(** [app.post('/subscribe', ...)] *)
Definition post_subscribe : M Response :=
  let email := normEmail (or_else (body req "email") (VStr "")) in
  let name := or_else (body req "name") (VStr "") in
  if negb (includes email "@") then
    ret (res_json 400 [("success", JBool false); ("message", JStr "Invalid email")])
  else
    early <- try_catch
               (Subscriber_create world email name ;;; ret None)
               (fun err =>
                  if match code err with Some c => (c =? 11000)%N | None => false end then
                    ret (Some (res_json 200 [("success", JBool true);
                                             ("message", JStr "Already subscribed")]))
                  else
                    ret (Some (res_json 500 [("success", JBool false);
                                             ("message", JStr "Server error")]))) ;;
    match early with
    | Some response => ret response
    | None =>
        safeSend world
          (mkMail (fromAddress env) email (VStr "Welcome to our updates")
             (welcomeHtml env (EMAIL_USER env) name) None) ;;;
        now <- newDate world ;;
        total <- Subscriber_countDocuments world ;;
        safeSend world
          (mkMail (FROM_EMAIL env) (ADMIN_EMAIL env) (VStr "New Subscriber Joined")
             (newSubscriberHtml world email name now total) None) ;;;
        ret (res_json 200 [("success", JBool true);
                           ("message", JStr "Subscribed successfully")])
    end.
---
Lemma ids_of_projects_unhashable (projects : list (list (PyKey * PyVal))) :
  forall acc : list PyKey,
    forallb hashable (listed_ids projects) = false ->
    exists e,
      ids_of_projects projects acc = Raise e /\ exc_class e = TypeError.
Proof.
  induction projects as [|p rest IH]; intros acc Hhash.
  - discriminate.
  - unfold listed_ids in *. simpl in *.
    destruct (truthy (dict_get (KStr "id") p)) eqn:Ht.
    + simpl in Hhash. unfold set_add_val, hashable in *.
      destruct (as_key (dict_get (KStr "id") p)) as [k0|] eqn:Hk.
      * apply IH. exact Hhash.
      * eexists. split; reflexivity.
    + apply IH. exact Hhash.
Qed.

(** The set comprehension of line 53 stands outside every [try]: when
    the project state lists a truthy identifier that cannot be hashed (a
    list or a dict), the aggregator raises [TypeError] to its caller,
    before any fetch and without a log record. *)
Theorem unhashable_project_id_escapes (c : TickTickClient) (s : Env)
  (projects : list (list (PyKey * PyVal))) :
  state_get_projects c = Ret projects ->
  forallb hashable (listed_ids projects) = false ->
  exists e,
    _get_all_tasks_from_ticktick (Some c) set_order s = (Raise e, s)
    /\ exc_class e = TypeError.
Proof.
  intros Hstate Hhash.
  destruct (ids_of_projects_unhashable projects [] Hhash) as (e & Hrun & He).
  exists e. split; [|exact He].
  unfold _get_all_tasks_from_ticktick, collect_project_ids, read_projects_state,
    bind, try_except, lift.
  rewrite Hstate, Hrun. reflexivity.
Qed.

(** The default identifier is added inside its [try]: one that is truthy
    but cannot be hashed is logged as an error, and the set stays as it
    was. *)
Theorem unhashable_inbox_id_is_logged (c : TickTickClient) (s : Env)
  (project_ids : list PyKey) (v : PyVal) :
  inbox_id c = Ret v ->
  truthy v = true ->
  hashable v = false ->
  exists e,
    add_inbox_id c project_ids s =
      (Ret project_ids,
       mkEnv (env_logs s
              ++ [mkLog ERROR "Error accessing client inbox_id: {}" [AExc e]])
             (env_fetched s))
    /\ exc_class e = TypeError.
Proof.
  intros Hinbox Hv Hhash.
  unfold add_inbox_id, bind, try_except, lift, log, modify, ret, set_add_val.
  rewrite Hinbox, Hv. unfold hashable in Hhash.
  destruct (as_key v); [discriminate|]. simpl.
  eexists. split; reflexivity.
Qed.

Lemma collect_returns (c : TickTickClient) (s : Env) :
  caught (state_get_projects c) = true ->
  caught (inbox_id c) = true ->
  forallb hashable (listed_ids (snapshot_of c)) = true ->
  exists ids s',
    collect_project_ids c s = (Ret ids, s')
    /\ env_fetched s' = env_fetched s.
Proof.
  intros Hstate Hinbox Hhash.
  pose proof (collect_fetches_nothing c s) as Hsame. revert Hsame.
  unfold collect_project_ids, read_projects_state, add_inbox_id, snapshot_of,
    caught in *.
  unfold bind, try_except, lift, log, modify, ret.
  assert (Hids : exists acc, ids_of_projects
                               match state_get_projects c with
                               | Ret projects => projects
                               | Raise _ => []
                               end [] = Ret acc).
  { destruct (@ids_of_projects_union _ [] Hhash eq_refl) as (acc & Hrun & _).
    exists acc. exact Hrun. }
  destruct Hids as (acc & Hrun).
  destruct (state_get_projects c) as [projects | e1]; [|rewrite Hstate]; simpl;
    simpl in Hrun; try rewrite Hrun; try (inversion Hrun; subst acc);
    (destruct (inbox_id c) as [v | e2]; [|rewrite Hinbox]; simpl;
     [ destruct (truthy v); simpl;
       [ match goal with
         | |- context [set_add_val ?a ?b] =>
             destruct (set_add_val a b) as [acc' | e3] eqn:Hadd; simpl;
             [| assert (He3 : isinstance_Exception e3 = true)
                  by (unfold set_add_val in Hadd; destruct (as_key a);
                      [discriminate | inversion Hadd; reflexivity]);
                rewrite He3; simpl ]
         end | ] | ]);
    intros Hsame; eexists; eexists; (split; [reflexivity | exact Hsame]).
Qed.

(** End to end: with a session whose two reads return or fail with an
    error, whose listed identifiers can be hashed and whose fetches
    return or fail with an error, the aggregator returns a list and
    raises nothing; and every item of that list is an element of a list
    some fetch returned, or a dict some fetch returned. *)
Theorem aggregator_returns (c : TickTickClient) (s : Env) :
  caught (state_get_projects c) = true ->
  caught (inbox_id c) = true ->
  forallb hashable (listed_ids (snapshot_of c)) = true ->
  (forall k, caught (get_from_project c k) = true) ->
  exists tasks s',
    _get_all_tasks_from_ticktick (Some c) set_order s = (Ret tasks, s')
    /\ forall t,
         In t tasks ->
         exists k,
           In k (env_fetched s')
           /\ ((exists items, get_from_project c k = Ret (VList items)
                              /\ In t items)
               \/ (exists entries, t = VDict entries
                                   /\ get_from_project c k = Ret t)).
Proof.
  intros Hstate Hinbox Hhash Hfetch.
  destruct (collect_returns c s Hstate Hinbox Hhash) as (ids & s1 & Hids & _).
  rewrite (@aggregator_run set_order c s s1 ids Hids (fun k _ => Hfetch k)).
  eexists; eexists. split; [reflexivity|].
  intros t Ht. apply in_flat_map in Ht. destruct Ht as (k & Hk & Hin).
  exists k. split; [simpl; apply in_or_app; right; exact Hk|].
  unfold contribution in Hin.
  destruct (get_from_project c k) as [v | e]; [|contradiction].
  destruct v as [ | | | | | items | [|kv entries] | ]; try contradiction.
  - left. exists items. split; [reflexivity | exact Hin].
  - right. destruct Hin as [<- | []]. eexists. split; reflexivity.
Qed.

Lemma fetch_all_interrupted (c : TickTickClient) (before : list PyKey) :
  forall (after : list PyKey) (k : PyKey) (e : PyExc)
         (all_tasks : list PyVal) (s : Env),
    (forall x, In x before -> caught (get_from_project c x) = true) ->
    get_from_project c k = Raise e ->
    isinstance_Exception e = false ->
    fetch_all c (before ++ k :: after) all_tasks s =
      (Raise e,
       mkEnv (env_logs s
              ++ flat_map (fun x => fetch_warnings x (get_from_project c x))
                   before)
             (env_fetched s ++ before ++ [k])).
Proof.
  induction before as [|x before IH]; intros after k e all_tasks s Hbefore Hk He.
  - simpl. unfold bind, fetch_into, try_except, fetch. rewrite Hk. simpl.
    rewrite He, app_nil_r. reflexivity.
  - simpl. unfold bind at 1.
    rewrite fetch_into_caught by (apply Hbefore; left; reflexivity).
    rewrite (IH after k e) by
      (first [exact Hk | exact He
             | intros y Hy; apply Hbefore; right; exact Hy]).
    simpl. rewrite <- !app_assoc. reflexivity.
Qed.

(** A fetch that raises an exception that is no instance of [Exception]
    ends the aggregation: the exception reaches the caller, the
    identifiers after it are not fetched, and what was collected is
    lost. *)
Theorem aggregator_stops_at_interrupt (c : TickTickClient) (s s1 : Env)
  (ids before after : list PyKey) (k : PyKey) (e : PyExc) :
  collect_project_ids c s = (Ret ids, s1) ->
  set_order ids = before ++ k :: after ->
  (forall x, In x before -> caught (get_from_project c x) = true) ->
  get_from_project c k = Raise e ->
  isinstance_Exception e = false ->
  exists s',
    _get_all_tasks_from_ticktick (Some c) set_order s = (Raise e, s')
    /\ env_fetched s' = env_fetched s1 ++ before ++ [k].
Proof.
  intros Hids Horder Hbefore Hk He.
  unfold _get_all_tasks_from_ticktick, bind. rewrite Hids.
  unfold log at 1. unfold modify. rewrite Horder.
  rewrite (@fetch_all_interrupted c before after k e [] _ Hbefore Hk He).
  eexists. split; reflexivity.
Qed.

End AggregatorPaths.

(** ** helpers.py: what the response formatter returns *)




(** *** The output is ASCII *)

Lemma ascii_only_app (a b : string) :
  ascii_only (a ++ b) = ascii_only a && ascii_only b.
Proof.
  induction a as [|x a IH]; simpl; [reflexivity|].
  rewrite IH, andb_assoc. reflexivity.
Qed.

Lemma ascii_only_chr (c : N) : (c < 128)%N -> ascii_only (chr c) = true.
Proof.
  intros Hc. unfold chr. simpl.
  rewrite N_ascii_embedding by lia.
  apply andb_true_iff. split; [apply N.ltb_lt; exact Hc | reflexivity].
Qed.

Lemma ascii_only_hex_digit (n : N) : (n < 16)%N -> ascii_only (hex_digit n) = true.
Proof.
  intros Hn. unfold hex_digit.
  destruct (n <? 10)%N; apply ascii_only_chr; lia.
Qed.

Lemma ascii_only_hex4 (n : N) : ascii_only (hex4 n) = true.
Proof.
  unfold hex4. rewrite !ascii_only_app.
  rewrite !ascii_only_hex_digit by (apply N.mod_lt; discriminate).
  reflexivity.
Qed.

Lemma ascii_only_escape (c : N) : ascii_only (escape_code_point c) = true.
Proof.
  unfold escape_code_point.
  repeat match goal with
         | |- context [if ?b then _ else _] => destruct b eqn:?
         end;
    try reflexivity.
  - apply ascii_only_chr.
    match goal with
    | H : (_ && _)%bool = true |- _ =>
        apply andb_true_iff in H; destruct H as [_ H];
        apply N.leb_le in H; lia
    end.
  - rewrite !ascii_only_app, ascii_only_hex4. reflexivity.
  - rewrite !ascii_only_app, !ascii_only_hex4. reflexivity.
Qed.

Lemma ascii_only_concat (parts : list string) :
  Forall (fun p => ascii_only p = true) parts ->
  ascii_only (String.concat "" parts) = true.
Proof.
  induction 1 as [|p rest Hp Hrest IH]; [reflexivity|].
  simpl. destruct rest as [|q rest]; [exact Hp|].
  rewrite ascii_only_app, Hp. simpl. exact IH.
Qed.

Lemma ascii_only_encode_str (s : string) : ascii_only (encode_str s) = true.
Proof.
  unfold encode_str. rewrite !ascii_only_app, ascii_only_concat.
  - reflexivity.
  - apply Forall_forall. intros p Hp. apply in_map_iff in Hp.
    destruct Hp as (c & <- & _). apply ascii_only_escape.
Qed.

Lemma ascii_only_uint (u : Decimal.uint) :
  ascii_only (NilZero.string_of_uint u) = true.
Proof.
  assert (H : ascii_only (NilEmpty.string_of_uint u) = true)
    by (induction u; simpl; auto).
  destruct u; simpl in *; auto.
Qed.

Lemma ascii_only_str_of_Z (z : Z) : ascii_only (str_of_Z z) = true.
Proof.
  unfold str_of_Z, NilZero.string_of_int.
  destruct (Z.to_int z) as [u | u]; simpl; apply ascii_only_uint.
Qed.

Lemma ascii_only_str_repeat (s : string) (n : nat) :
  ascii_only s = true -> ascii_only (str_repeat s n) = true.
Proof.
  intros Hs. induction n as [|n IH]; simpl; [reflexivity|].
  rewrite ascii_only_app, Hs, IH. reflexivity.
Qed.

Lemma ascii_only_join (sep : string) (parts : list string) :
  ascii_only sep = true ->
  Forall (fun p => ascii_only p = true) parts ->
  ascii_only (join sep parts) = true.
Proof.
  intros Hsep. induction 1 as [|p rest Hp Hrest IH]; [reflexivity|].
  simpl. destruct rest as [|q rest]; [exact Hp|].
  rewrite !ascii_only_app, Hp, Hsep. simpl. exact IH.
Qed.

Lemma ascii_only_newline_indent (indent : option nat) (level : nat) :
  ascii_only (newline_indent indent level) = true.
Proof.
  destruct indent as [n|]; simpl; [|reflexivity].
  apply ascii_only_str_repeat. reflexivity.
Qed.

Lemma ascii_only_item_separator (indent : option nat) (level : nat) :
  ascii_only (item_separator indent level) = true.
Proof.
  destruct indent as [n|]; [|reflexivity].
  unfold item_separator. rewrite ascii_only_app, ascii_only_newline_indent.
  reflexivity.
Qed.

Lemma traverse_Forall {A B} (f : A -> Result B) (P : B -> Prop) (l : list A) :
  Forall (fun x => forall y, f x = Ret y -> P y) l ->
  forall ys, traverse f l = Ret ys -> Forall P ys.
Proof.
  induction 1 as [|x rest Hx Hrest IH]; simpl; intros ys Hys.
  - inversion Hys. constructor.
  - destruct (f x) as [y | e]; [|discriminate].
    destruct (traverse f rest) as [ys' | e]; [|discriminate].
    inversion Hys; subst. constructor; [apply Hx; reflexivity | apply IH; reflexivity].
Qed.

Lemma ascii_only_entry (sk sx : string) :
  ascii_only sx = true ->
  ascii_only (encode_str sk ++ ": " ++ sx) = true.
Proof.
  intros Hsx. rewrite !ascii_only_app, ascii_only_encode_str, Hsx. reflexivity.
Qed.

▶ [Task goal] Give back, exactly as written, the stretch from the line with "(** [app.post('/subscribe', ...)] *)" through the line with "if negb (includes", and no other lines from the records above.

▶ [Answer below]
(** [app.post('/subscribe', ...)] *)
Definition post_subscribe : M Response :=
  let email := normEmail (or_else (body req "email") (VStr "")) in
  let name := or_else (body req "name") (VStr "") in
  if negb (includes email "@") then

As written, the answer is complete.